Edward Miguel Economics

Edward Miguel is Professor of Economics at the University of California, Berkeley and Faculty Director of the Center for Effective Global Action (CEGA). His main research focus is African economic development, including work on the economic causes and consequences of violence; the impact of ethnic divisions on local collective action; and interactions between health, education, environment, and productivity for the poor. He has conducted field work in Kenya, Sierra Leone, Tanzania, and India.

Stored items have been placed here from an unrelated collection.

(* ===== verification/Fabric.v ===== *)
(** * The promotion coordinator ([include/pff/fabric.hpp], [src/fabric.cpp])

    The whole of the coordinator's state and every operation on it, in an
    explicit state-and-error monad.  The store it owns is part of the state;
    what the platform does to each store call is decided by an environment. *)

From S2P Require Import Prelude.
From S2P Require Import Ids.
From S2P Require Import Limits.
From S2P Require Import Status.
From S2P Require Import Checked.
From S2P Require Import Authority.
From S2P Require Import Model.
From S2P Require Import Decision.
From S2P Require Import Records.
From S2P Require Import Selector.
From S2P Require Import Bytes.
From S2P Require Import Canonical.
From S2P Require Import Wire.
From S2P Require Import Store.

Record FabricOptions := mkFabricOptions {
  fo_directory : string;
  fo_provenance : Provenance;
  fo_max_retained_attempts : Z;
  fo_enable_compaction : bool;
  fo_compaction_journal_bytes : Z }.

Definition FabricOptions_default (directory : string) : FabricOptions :=
  mkFabricOptions directory Provenance_synthetic 256 true max_journal_bytes.

Record Grant := mkGrant {
  gr_id : GrantId;
  gr_attempt : AttemptId;
  gr_path : PathId;
  gr_basis : AuthorityVector;
  gr_kind : AuthorityKind }.

Definition Grant_default : Grant :=
  mkGrant Id_absent Id_absent Id_absent AuthorityVector_default AuthorityKind_grant.

Record PromotionAuthorization := mkPromotionAuthorization {
  pa_decision : PromotionDecision;
  pa_grant : Grant }.

Definition pa_authorized (a : PromotionAuthorization) : bool :=
  bool_decide (dec_outcome (pa_decision a) = PromotionOutcome_authorized) &&
  Id_valid (dec_selected (pa_decision a)).

(** A refusal carries no grant. *)
Definition refusal_of (decision : PromotionDecision) : PromotionAuthorization :=
  mkPromotionAuthorization decision Grant_default.

Record Fabric := mkFabric {
  fb_store : Store;
  fb_identity : FabricIdentity;
  fb_options : FabricOptions;
  fb_state : DurableState;
  fb_sets : gmap AlternateSetId AlternateSet;
  fb_evidence : gmap PathId PathEvidence;
  fb_attempts : gmap AttemptId AttemptRecord;
  fb_path_fences : gmap PathId Reason;
  fb_active_attempt : AttemptId;
  fb_grants : gmap AttemptId Grant;
  fb_stats : FabricStats;
  fb_evidence_sequence : Z }.

#[export] Instance Fabric_eta : Eta Fabric :=
  fun f => mkFabric (fb_store f) (fb_identity f) (fb_options f) (fb_state f) (fb_sets f)
    (fb_evidence f) (fb_attempts f) (fb_path_fences f) (fb_active_attempt f) (fb_grants f)
    (fb_stats f) (fb_evidence_sequence f).

(** ** Operations that can fail

    A member function returning [Status] is an [Op unit], one returning
    [Result<T>] an [Op T]; the object keeps whatever was changed before a
    failure. *)

Definition Op (A : Type) : Type := Fabric -> Result A * Fabric.

Definition op_return {A} (x : A) : Op A := fun f => (Ok x, f).
Definition op_fail {A} (s : Status) : Op A := fun f => (Err s, f).
Definition op_bind {A B} (m : Op A) (k : A -> Op B) : Op B :=
  fun f => match m f with (Ok x, f') => k x f' | (Err s, f') => (Err s, f') end.
Definition op_modify (g : Fabric -> Fabric) : Op unit := fun f => (Ok tt, g f).
Definition op_read {A} (k : Fabric -> Op A) : Op A := fun f => k f f.
Definition op_status (s : Status) : Op unit := fun f =>
  (if Status_ok s then Ok tt else Err s, f).

Notation "'let!' x := m 'in' k" := (op_bind m (fun x => k))
  (at level 10, x name, m at level 100, k at level 200).
Notation "'set!' g 'in' k" := (op_bind (op_modify g) (fun _ => k))
  (at level 10, g at level 100, k at level 200).
Notation "'with!' f 'in' k" := (op_read (fun f => k))
  (at level 10, f name, k at level 200).
Section run.
Context (P : Label -> Prop).

Lemma vrun_keep {A} (m : Op A) f : vkeep m -> vrun P m f.
Proof. intros Hm. unfold vrun. rewrite Hm. apply steps_refl. Qed.

Lemma vrun_bind {A B} (m : Op A) (k : A -> Op B) f :
  vrun P m f -> keyed (view f) ->
  (forall x f1, m f = (Ok x, f1) -> keyed (view f1) -> vrun P (k x) f1) ->
  vrun P (op_bind m k) f.
Proof.
  unfold vrun. intros Hm HI Hk. rewrite bind_result. destruct (m f) as [[x|s] f1] eqn:E; [|exact Hm].
  cbn [snd] in Hm. eapply steps_trans; [exact Hm|]. apply (Hk x); [done|]. by eapply steps_keyed.
Qed.

Lemma vrun_keep_bind {A B} (m : Op A) (k : A -> Op B) f :
  vkeep m -> keyed (view f) ->
  (forall x f1, view f1 = view f -> keyed (view f1) -> vrun P (k x) f1) -> vrun P (op_bind m k) f.
Proof.
  unfold vrun. intros Hm HI Hk. rewrite bind_result. specialize (Hm f).
  destruct (m f) as [[x|s] f1]; cbn [snd] in *; [|rewrite Hm; apply steps_refl].
  specialize (Hk x f1 Hm). rewrite Hm in Hk. by apply Hk.
Qed.

Lemma vrun_set {A} (g : Fabric -> Fabric) (k : Op A) f :
  keyed (view f) -> steps P (view f) (view (g f)) ->
  (keyed (view (g f)) -> vrun P k (g f)) -> vrun P (set! g in k) f.
Proof.
  unfold vrun. rewrite bind_result. cbn [op_modify]. intros HI Hs Hk.
  eapply steps_trans; [exact Hs|]. apply Hk. by eapply steps_keyed.
Qed.

Lemma vrun_set_keep {A} (g : Fabric -> Fabric) (k : Op A) f :
  view (g f) = view f -> vrun P k (g f) -> vrun P (set! g in k) f.
Proof.
  unfold vrun. intros Hg Hk. rewrite bind_result. cbn [op_modify]. by rewrite Hg in Hk.
Qed.

Lemma vrun_modify (g : Fabric -> Fabric) f :
  steps P (view f) (view (g f)) -> vrun P (op_modify g) f.
Proof. done. Qed.

Lemma vrun_read {A} (k : Fabric -> Op A) f : vrun P (k f) f -> vrun P (op_read k) f.
Proof. done. Qed.

Lemma vrun_fail {A} c r d f : vrun P (@fail_with A c r d) f.
Proof. apply vrun_keep, vkeep_fail. Qed.
Lemma vrun_return {A} (x : A) f : vrun P (op_return x) f.
Proof. apply vrun_keep, vkeep_return. Qed.
(* ===== verification/FabricTheorems.v ===== *)
(** * Theorems of the promotion coordinator

    The coordinator refines its abstract specification; one owner, commitment
    only by verified effect, durable outcomes, monotone generations, what an
    authorization and a restart guarantee, and the behaviours of the source that
    contradict its intent. *)

From S2P Require Import Prelude.
From S2P Require Import Ids.
From S2P Require Import Limits.
From S2P Require Import Status.
From S2P Require Import Checked.
From S2P Require Import Authority.
From S2P Require Import Model.
From S2P Require Import Decision.
From S2P Require Import Records.
From S2P Require Import Selector.
From S2P Require Import GateProps.
From S2P Require Import SelectorProps.
From S2P Require Import SelectorTheorems.
From S2P Require Import Bytes.
From S2P Require Import Canonical.
From S2P Require Import Wire.
From S2P Require Import WireProps.
From S2P Require Import Store.
From S2P Require Import StoreProps.
From S2P Require Import StateProps.
From S2P Require Import SnapshotProps.
From S2P Require Import LoadProps.
From S2P Require Import Fabric.
From S2P Require Import Coordinator.
From S2P Require Import FabricProps.

(** ** A sample run *)

(** The authority in force after the sample setup. *)
Definition live_vector : AuthorityVector := sample_vector <| av_epoch := Id_from_value 1 |>.

Definition live_evidence (path health seq : Z) : PathEvidence :=
  (sample_evidence path health) <| ev_observed_under := live_vector |>
    <| ev_observation_seq := seq |>.

Definition live_candidate (path health : Z) : AlternateCandidate :=
  mkAlternateCandidate (Id_from_value path) 0 false (live_evidence path health 1) live_vector.

Definition live_set : AlternateSet :=
  mkAlternateSet (Id_from_value 1) (Id_from_value 1) SetCompleteness_complete
    [live_candidate 11 500; live_candidate 13 700].

Definition live_effect (path seq : Z) : EffectEvidence :=
  EffectEvidence_default <| eff_id := Id_from_value 21 |> <| eff_path := Id_from_value path |>
    <| eff_observation_seq := seq |> <| eff_observed_under := live_vector |> <| eff_effect_verified := true |>.

Definition blank_fabric : Fabric :=
  Fabric_loaded (FabricOptions_default "state")
    (mkStore None None false false false false 0 0 RecoveryReport_default) DurableState_default.

(** A coordinator opened over the given files. *)
Definition opened (env : Env) (boot : Z) (journal snapshot : option (list byte)) : Result Fabric :=
  Fabric_open env (FabricOptions_default "state") healthy_open healthy_load
    (mkEntropy boot 7 8 9) journal snapshot.

Definition from_result (r : Result Fabric) : Fabric :=
  match r with Ok f => f | Err _ => blank_fabric end.

(** The results and the final object of a sequence of commands. *)
Fixpoint run (env : Env) (cs : list Command) (f : Fabric) : list (Result unit) * Fabric :=
  match cs with
  | [] => ([], f)
  | c :: cs' =>
      let (r, f1) := execute env c f in
      let (rs, f2) := run env cs' f1 in (r :: rs, f2)
  end.

Definition setup : list Command :=
  [CApplyPolicy sample_policy; CApplyObligations sample_obligations; CSetAuthority live_vector;
   CApplyAlternateSet live_set].

Definition begin_sample : Command :=
  CBeginPromotion (Id_from_value 100) IncumbentCondition_failed (Id_from_value 1).

(** Opened on an empty directory and set up. *)
Definition ready_fabric : Fabric := (run healthy_env setup (from_result (opened healthy_env 6 None None))).2.
(** With an attempt in flight. *)
Definition granted_fabric : Fabric := (run healthy_env [begin_sample] ready_fabric).2.

(** ** Reachable coordinators *)

(** Any sequence of commands with arguments of their types, each under its own
    platform behaviour, while attempt identities are left. *)
Definition evolves : Fabric -> Fabric -> Prop :=
  rtc (fun f f' => exists env c, ids_left f /\ command_wf c /\ f' = (execute env c f).2).

(** Opened over whatever files, then driven by commands. *)
Definition reachable (f : Fabric) : Prop :=
  exists env options open_io load_io entropy journal snapshot f0,
    Fabric_open env options open_io load_io entropy journal snapshot = Ok f0 /\ evolves f0 f.

Lemma evolves_steps f f' : evolves f f' -> keyed (view f) -> steps (fun _ => True) (view f) (view f').
Proof.
  intros H. induction H as [|f f1 f2 (env & c & Hleft & _ & ->) _ IH]; intros Hk; [apply steps_refl|].
  pose proof (execute_refines env c f Hk Hleft) as Hs.
  eapply steps_trans; [|apply IH; by eapply steps_keyed].
  clear -Hs. unfold vrun in Hs. induction Hs as [|a b d (l & _ & Ht) _ IHs]; [apply steps_refl|].
  eapply rtc_l; [|exact IHs]. by exists l.
Qed.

Miguel is a Faculty Research Associate at the National Bureau of Economic Research, and an Associate Editor at theQuarterly Journal of Economics, the Journal of Development Economics, and the Review of Economics and Statistics. He is a recipient of the 2005 Alfred P. Sloan Fellowship, winner of the 2005 Kenneth J. Arrow Prize, and recipient of the 2012 U.C. Berkeley campus-wide Distinguished Teaching Award. He is author with Ray Fisman of Economic Gangsters: Corruption, Violence and the Poverty of Nations(Princeton University Press 2008), and author of Africa’s Turn? (MIT Press 2009). Miguel earned S.B. degrees in both Economics and Mathematics from MIT, and received a Ph.D. in Economics from Harvard University, where he was a National Science Foundation Fellow.